Conversion therapy ban upheld
A federal court in Maryland has dismissed a challenge to a 2018 state law banning mental health professionals from providing so-called conversion therapy to minors.
U.S. District Judge Deborah Chasanow rejected therapist Christopher Doyle’s claim that the law violated his First Amendment rights to free speech and free exercise of religion. While the law prohibits counseling that attempts to minimize or end unwanted same-sex attraction, the judge reasoned, it does not prevent any form of personal expression by therapists, who “remain free to discuss, endorse, criticize, or recommend conversion therapy to their minor clients.” But they are not free to provide such therapy.
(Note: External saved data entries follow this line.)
(* ===================================================================== *)
(** ** The flag and the CPU row *)
(* ===================================================================== *)

(** X12: the [is_cuda] flag changes the accumulation type of exactly two
    types, [float] and [complex<float>]; for every other type, the native
    [half] apart, both flags give the same answer (or both none). *)
Theorem acc_type_flag_matters
    (device_compiler : bool) (T : CType) :
  T <> half ->
  (acc_type device_compiler T true <> acc_type device_compiler T false
   <-> T = float_t \/ T = complex float_t).
Proof.
  intros Hhalf. unfold acc_type, AccumulateType. split.
  - intros Hne.
    destruct T as [ | | | | | | | | | | | | | | | | T | ? ];
      try (exfalso; apply Hne; reflexivity);
      try (left; reflexivity).
    + exfalso. apply Hhalf. reflexivity.
    + destruct T; try (exfalso; apply Hne; reflexivity).
      right. reflexivity.
  - intros [-> | ->]; discriminate.
Qed.

Lemma acc_type_flag_matters_witness :
  acc_type true (complex float_t) true <> acc_type true (complex float_t) false
  <-> complex float_t = float_t \/ complex float_t = complex float_t.
Proof.
  apply (acc_type_flag_matters true (complex float_t)). discriminate.
Defined.

(** X13: on CPU a floating-point element type accumulates in [double] when
    it is [float] or [double], and in [float] when it is one of the six
    reduced-precision types. *)
Theorem CPU_floating_acc_type (device_compiler : bool) (T : CType) :
  In T floating_types ->
  (T = float_t \/ T = double_t ->
     AccumulateTypeDevice device_compiler T CPU = Some double_t) /\
  (T <> float_t -> T <> double_t ->
     AccumulateTypeDevice device_compiler T CPU = Some float_t).
Proof.
  intros HT. simpl in HT.
  repeat (destruct HT as [<- | HT]); try contradiction;
    (split;
     [ intros [Heq | Heq]; first [ discriminate Heq | reflexivity ]
     | intros Hf Hd; first [ reflexivity
                           | exfalso; apply Hf; reflexivity
                           | exfalso; apply Hd; reflexivity ] ]).
Qed.

Lemma CPU_floating_acc_type_witness :
  (BFloat16 = float_t \/ BFloat16 = double_t ->
     AccumulateTypeDevice false BFloat16 CPU = Some double_t) /\
  (BFloat16 <> float_t -> BFloat16 <> double_t ->
     AccumulateTypeDevice false BFloat16 CPU = Some float_t).
Proof.
  apply (CPU_floating_acc_type false BFloat16). in_list.
Defined.
(** * Detection-evaluation metrics ([utils/metrics.py]): a shallow embedding

    The development follows the source file function by function:

    - [compute_ap] and [ap_per_class]            (AP engine),
    - [ConfusionMatrix.process_batch] / [plot]   (confusion aggregator),
    - [OD_AUCROC.process_batch] / [froc_curve]   (sensitivity engine),
    - [plot_pr_curve] / [plot_mc_curve]          (rendering boundary).

    Numbers.  numpy and torch floats are modelled by exact rationals [Q].
    Comparison, maximum, selection and reordering are exact on floats, so
    every order property below transfers as it is; sums, quotients and
    interpolated values are the real-arithmetic idealisation of the float
    computation.  Equality of computed numbers is [Qeq] ([==]).

    Exceptions.  Python exceptions are modelled by the error type [exn] and
    the [result] monad; a function that cannot raise is a plain function. *)

From stdpp Require Import strings gmap.
From Stdlib Require Import QArith Qminmax ZArith List Lia Lqa Bool Sorted.
Import ListNotations.
(** * ImageContainer: the adapter between an image array and its visual

    A shallow embedding of [gui/elements/image_container.py].  The class is
    a mutable Python object; every method is embedded as a computation that
    threads the object's state and either returns or raises.  An exception
    does not roll the object back: what was assigned before the [raise]
    stays assigned.  [size] forwards a field of the visual that nothing
    else in the class touches and is not embedded. *)

From Stdlib Require Import ZArith Floats Lia.
From stdpp Require Import gmap strings list pretty.

Local Open Scope Z_scope.

(** ** Exceptions and outcomes *)

Inductive exn : Type :=
| AttributeError
| TypeError
| ValueError
| IndexError
| NameError
| ZeroDivisionError.

Inductive outcome (A : Type) : Type :=
| Return (a : A)
| Raise (e : exn).

Arguments Return {A} a.
Arguments Raise {A} e.

Definition obind {A B : Type} (o : outcome A) (k : A -> outcome B) : outcome B :=
  match o with
  | Return a => k a
  | Raise e => Raise e
  end.

(** [try: body / except TypeError: pass], for a body whose only effect is
    the new value of a local variable: on [TypeError] the variable keeps
    the value [old] it had before the body ran. *)
Definition except_TypeError_pass {A : Type} (old : A) (body : outcome A) : outcome A :=
  match body with
  | Raise TypeError => Return old
  | r => r
  end.

(** ** Index selectors

    One entry of a slice index: an integer, or a [slice(start, stop, step)]
    object ([slice(None)] takes the whole axis). *)

Inductive selector : Type :=
| SelInt (i : Z)
| SelSlice (start stop step : option Z).

(** The two built-in sequence types a caller can hand over.  A list
    supports item assignment, a tuple does not. *)
Inductive seq_kind : Type := PyList | PyTuple.

(** The argument of [set_view_slice]: the [Ellipsis] singleton or a
    sequence of selectors. *)
Inductive index_arg : Type :=
| Ellipsis
| Indices (kind : seq_kind) (items : list selector).

(** [indices[:stop]] *)
Definition py_slice_to {A : Type} (l : list A) (stop : Z) : list A :=
  if 0 <=? stop then take (Z.to_nat stop) l
  else take (length l - Z.to_nat (- stop))%nat l.

(** [item > bound] for an integer bound: integers compare, a slice object
    does not support the comparison. *)
Definition py_gt (item : selector) (bound : Z) : outcome bool :=
  match item with
  | SelInt i => Return (bound <? i)
  | SelSlice _ _ _ => Raise TypeError
  end.

(** [seq[dim] = value] *)
Definition py_setitem (kind : seq_kind) (l : list selector) (dim : nat) (value : selector)
  : outcome (list selector) :=
  match kind with
  | PyTuple => Raise TypeError
  | PyList => if decide (dim < length l)%nat then Return (<[dim := value]> l) else Raise IndexError
  end.

(** [seq[dim]] *)
Definition py_getitem {A : Type} (l : list A) (dim : nat) : outcome A :=
  match l !! dim with
  | Some x => Return x
  | None => Raise IndexError
  end.

(** [a % b] on Python integers: the result has the sign of [b]. *)
Definition py_mod (a b : Z) : outcome Z :=
  if b =? 0 then Raise ZeroDivisionError else Return (a mod b).

(** [seq[i]] with negative indices counting from the end. *)
Definition py_index {A : Type} (l : list A) (i : Z) : outcome A :=
  let n := Z.of_nat (length l) in
  if (0 <=? i) && (i <? n) then py_getitem l (Z.to_nat i)
  else if (- n <=? i) && (i <? 0) then py_getitem l (Z.to_nat (n + i))
  else Raise IndexError.

(** [seq.index(x)]: position of the first occurrence, [ValueError] when
    absent. *)
Fixpoint list_index (x : string) (l : list string) : outcome Z :=
  match l with
  | [] => Raise ValueError
  | y :: l' => if decide (x = y) then Return 0 else obind (list_index x l') (fun i => Return (i + 1))
  end.

(** ** Metadata *)

Inductive meta_value : Type :=
| MStr (s : string)
| MInt (z : Z).

(** ** The scale/translate transform

    Four-component scale and translate vectors, and the two refresh calls
    the container makes on the transform, counted. *)

Record vec4 : Type := Vec4 { v0 : float; v1 : float; v2 : float; v3 : float }.

Record STTransform : Type := mkST {
  _scale : vec4;
  _translate : vec4;
  shader_updates : nat;     (* calls of tf._update_shaders() *)
  transform_updates : nat   (* calls of tf.update() *)
}.

(** [STTransform()] *)
Definition STTransform_new : STTransform :=
  mkST (Vec4 1 1 1 1) (Vec4 0 0 0 0) 0 0.

(** A transform is either of the scale/translate kind or of some other
    kind, named by its type. *)
Inductive transform_t : Type :=
| ST (tf : STTransform)
| OtherTransform (type_name : string).

Definition isinstance_STTransform (tf : transform_t) : bool :=
  match tf with
  | ST _ => true
  | OtherTransform _ => false
  end.

(** [tl[2] = x] on a four-component vector *)
Definition vec4_set2 (x : float) (v : vec4) : vec4 :=
  Vec4 (v0 v) (v1 v) x (v3 v).

(** Colour limits: ['auto'] or a pair of floats. *)
Inductive clim_t : Type :=
| ClimAuto
| ClimRange (lo hi : float).

(** ** Method bodies: state and exceptions

    A method body is run on the object's state and yields the state it
    leaves behind together with its outcome. *)

Definition M (State A : Type) : Type := State -> State * outcome A.

Definition ret {State A : Type} (a : A) : M State A := fun self => (self, Return a).
Definition raise {State A : Type} (e : exn) : M State A := fun self => (self, Raise e).
Definition bind {State A B : Type} (m : M State A) (k : A -> M State B) : M State B :=
  fun self =>
    match m self with
    | (self', Return a) => k a self'
    | (self', Raise e) => (self', Raise e)
    end.
Definition gets {State A : Type} (f : State -> A) : M State A :=
  fun self => (self, Return (f self)).
Definition modify {State : Type} (f : State -> State) : M State unit :=
  fun self => (f self, Return tt).
Definition lift {State A : Type} (o : outcome A) : M State A := fun self => (self, o).

Declare Scope py_scope.
Delimit Scope py_scope with py.

Notation "x <- c1 ;; c2" := (bind c1 (fun x => c2))
  (at level 100, c1 at next level, right associativity) : py_scope.
Notation "c1 ;; c2" := (bind c1 (fun _ => c2))
  (at level 100, right associativity) : py_scope.

(** A property's setter function as the interpreter sees it.  The
    assignment [obj.prop = value] calls it with the two positional
    arguments [(obj, value)]; a function declared with the single
    parameter [self] cannot take them, and the call raises [TypeError]
    before any of its body runs. *)
Inductive fset (State V : Type) : Type :=
| def_self_value (body : V -> M State unit)
| def_self (body : M State unit).

Arguments def_self_value {State V} body.
Arguments def_self {State V} body.

Definition assign {State V : Type} (f : fset State V) (value : V) : M State unit :=
  match f with
  | def_self_value body => body value
  | def_self _ => raise TypeError
  end.

(** ** The container and its collaborators *)

(** The visual node: the fields the container reads and writes, the array
    last handed to [set_data], and the number of [update()] calls. *)
Record Visual (array : Type) : Type := mkVisual {
  visual_data : option array;
  _need_colortransform_update : bool;
  visual_interpolation : string;
  visual_clim : clim_t;
  visual_cmap : string;
  visual_method : string;
  visual_transform : transform_t;
  visual_updates : nat
}.

Arguments mkVisual {array} _ _ _ _ _ _ _ _.
Arguments visual_data {array} _.
Arguments _need_colortransform_update {array} _.
Arguments visual_interpolation {array} _.
Arguments visual_clim {array} _.
Arguments visual_cmap {array} _.
Arguments visual_method {array} _.
Arguments visual_transform {array} _.
Arguments visual_updates {array} _.

(** What the module imports and does not define. *)
Class Externals : Type := {
  (** the array library: arrays, their [shape], and indexing with a tuple
      of selectors, which returns the selected sub-array or raises *)
  ndarray : Type;
  shape : ndarray -> list Z;
  getitem : ndarray -> list selector -> outcome ndarray;
  (** the helpers of [..util]: the two metadata predicates and the table of
      interpolation names *)
  is_multichannel : gmap string meta_value -> bool;
  guess_multichannel : list Z -> bool;
  interpolation_names : list string;
  (** [Image(None, parent=viewer.view.scene, method=m)]: the state of a
      visual as its constructor leaves it *)
  new_Image : string -> Visual ndarray
}.

Section Container.

Context {E : Externals}.

(** The instance attributes.  [indices] is [None] while the attribute
    has not been assigned; [_alpha] is the [alpha] field of the filter
    attached to the visual.  The parent viewer only supplies the scene
    the visual is parented to and is left out. *)
Record ImageContainer : Type := mkContainer {
  _image : ndarray;
  _meta : gmap string meta_value;
  visual : Visual ndarray;
  _alpha : float;
  _interpolation_index : Z;
  indices : option index_arg
}.

(** *** Field updates *)

Definition with_image (x : ndarray) (c : ImageContainer) : ImageContainer :=
  mkContainer x (_meta c) (visual c) (_alpha c) (_interpolation_index c) (indices c).
Definition with_meta (x : gmap string meta_value) (c : ImageContainer) : ImageContainer :=
  mkContainer (_image c) x (visual c) (_alpha c) (_interpolation_index c) (indices c).
Definition with_visual (x : Visual ndarray) (c : ImageContainer) : ImageContainer :=
  mkContainer (_image c) (_meta c) x (_alpha c) (_interpolation_index c) (indices c).
Definition with_alpha (x : float) (c : ImageContainer) : ImageContainer :=
  mkContainer (_image c) (_meta c) (visual c) x (_interpolation_index c) (indices c).
Definition with_interpolation_index (x : Z) (c : ImageContainer) : ImageContainer :=
  mkContainer (_image c) (_meta c) (visual c) (_alpha c) x (indices c).
Definition with_indices (x : index_arg) (c : ImageContainer) : ImageContainer :=
  mkContainer (_image c) (_meta c) (visual c) (_alpha c) (_interpolation_index c) (Some x).

Definition visual_set_data (x : ndarray) (v : Visual ndarray) : Visual ndarray :=
  mkVisual (Some x) (_need_colortransform_update v) (visual_interpolation v)
    (visual_clim v) (visual_cmap v) (visual_method v) (visual_transform v) (visual_updates v).
Definition visual_set_need (b : bool) (v : Visual ndarray) : Visual ndarray :=
  mkVisual (visual_data v) b (visual_interpolation v)
    (visual_clim v) (visual_cmap v) (visual_method v) (visual_transform v) (visual_updates v).
Definition visual_set_interpolation (x : string) (v : Visual ndarray) : Visual ndarray :=
  mkVisual (visual_data v) (_need_colortransform_update v) x
    (visual_clim v) (visual_cmap v) (visual_method v) (visual_transform v) (visual_updates v).
Definition visual_set_clim (x : clim_t) (v : Visual ndarray) : Visual ndarray :=
  mkVisual (visual_data v) (_need_colortransform_update v) (visual_interpolation v)
    x (visual_cmap v) (visual_method v) (visual_transform v) (visual_updates v).
Definition visual_set_cmap (x : string) (v : Visual ndarray) : Visual ndarray :=
  mkVisual (visual_data v) (_need_colortransform_update v) (visual_interpolation v)
    (visual_clim v) x (visual_method v) (visual_transform v) (visual_updates v).
Definition visual_set_method (x : string) (v : Visual ndarray) : Visual ndarray :=
  mkVisual (visual_data v) (_need_colortransform_update v) (visual_interpolation v)
    (visual_clim v) (visual_cmap v) x (visual_transform v) (visual_updates v).
Definition visual_set_transform (x : transform_t) (v : Visual ndarray) : Visual ndarray :=
  mkVisual (visual_data v) (_need_colortransform_update v) (visual_interpolation v)
    (visual_clim v) (visual_cmap v) (visual_method v) x (visual_updates v).
(** [visual.update()] *)
Definition visual_update (v : Visual ndarray) : Visual ndarray :=
  mkVisual (visual_data v) (_need_colortransform_update v) (visual_interpolation v)
    (visual_clim v) (visual_cmap v) (visual_method v) (visual_transform v) (S (visual_updates v)).

Local Open Scope py_scope.

(** *** image, meta, data_ndim, image_ndim, update *)

Definition image : M ImageContainer ndarray := gets _image.

Definition meta : M ImageContainer (gmap string meta_value) := gets _meta.

Definition data_ndim : M ImageContainer Z :=
  img <- image ;;
  ret (Z.of_nat (length (shape img))).

(** [self.data_ndim - is_multichannel(self.meta)]: the boolean counts as
    0 or 1. *)
Definition image_ndim : M ImageContainer Z :=
  n <- data_ndim ;;
  m <- meta ;;
  ret (n - Z.b2z (is_multichannel m)).

(** The value [image_ndim] reads off a state. *)
Definition ndim_of (self : ImageContainer) : Z :=
  Z.of_nat (length (shape (_image self))) - Z.b2z (is_multichannel (_meta self)).

Definition update : M ImageContainer unit :=
  modify (fun self => with_visual (visual_update (visual self)) self).

(** *** set_view_slice *)

(** One turn of the loop over [dim]: the clamping of [indices[dim]]. *)
Definition clamp_dim (kind : seq_kind) (shp : list Z) (indices : list selector) (dim : nat)
  : outcome (list selector) :=
  obind (py_getitem shp dim) (fun d =>
  let max_dim_index := d - 1 in
  except_TypeError_pass indices
    (obind (py_getitem indices dim) (fun item =>
     obind (py_gt item max_dim_index) (fun over =>
     if over then py_setitem kind indices dim (SelInt max_dim_index)
     else Return indices)))).

(** [for dim in dims: ...] *)
Fixpoint clamp_loop (kind : seq_kind) (shp : list Z) (dims : list nat) (indices : list selector)
  : outcome (list selector) :=
  match dims with
  | [] => Return indices
  | dim :: dims' => obind (clamp_dim kind shp indices dim) (clamp_loop kind shp dims')
  end.

(** The [else] branch up to the indexing: truncate, then clamp over
    [range(len(indices))].  The result is the index that is applied. *)
Definition applied_index (kind : seq_kind) (shp : list Z) (ndim : Z) (items : list selector)
  : outcome (list selector) :=
  let indices := py_slice_to items ndim in
  clamp_loop kind shp (seq 0 (length indices)) indices.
Doyle, a therapist at Patrick Henry College in Purcellville, Va., and executive director of the Institute for Healthy Families, counsels minors in the greater Washington, D.C., area, including Maryland. He said therapy helped him end his same-sex attraction, and the minors who seek counseling with him do so voluntarily, and he has had success. Doyle’s attorneys at Liberty Counsel said they will appeal. —S.W.
Hope for Hope Center
A Christian women’s homeless shelter in Anchorage, Alaska, won a permanent victory after the city tried to force it to house a man who identifies as a woman. Anchorage agreed to make permanent a judge’s recent injunction protecting Hope Center from being forced to follow the city’s nondiscrimination laws. As part of the consent decree filed Monday, the city also will pay the shelter $100,000 for attorneys’ fees and other costs. —Rachel Lynn Aldrich
Repealed
The New York City Council, as expected, has withdrawn a ban on therapy to address unwanted same-sex attraction. The repeal—which sponsors of the ban called a strategic move—frees Orthodox Jewish therapist Dovid Schwartz, who filed suit against the law, to counsel clients according to his beliefs. —S.W.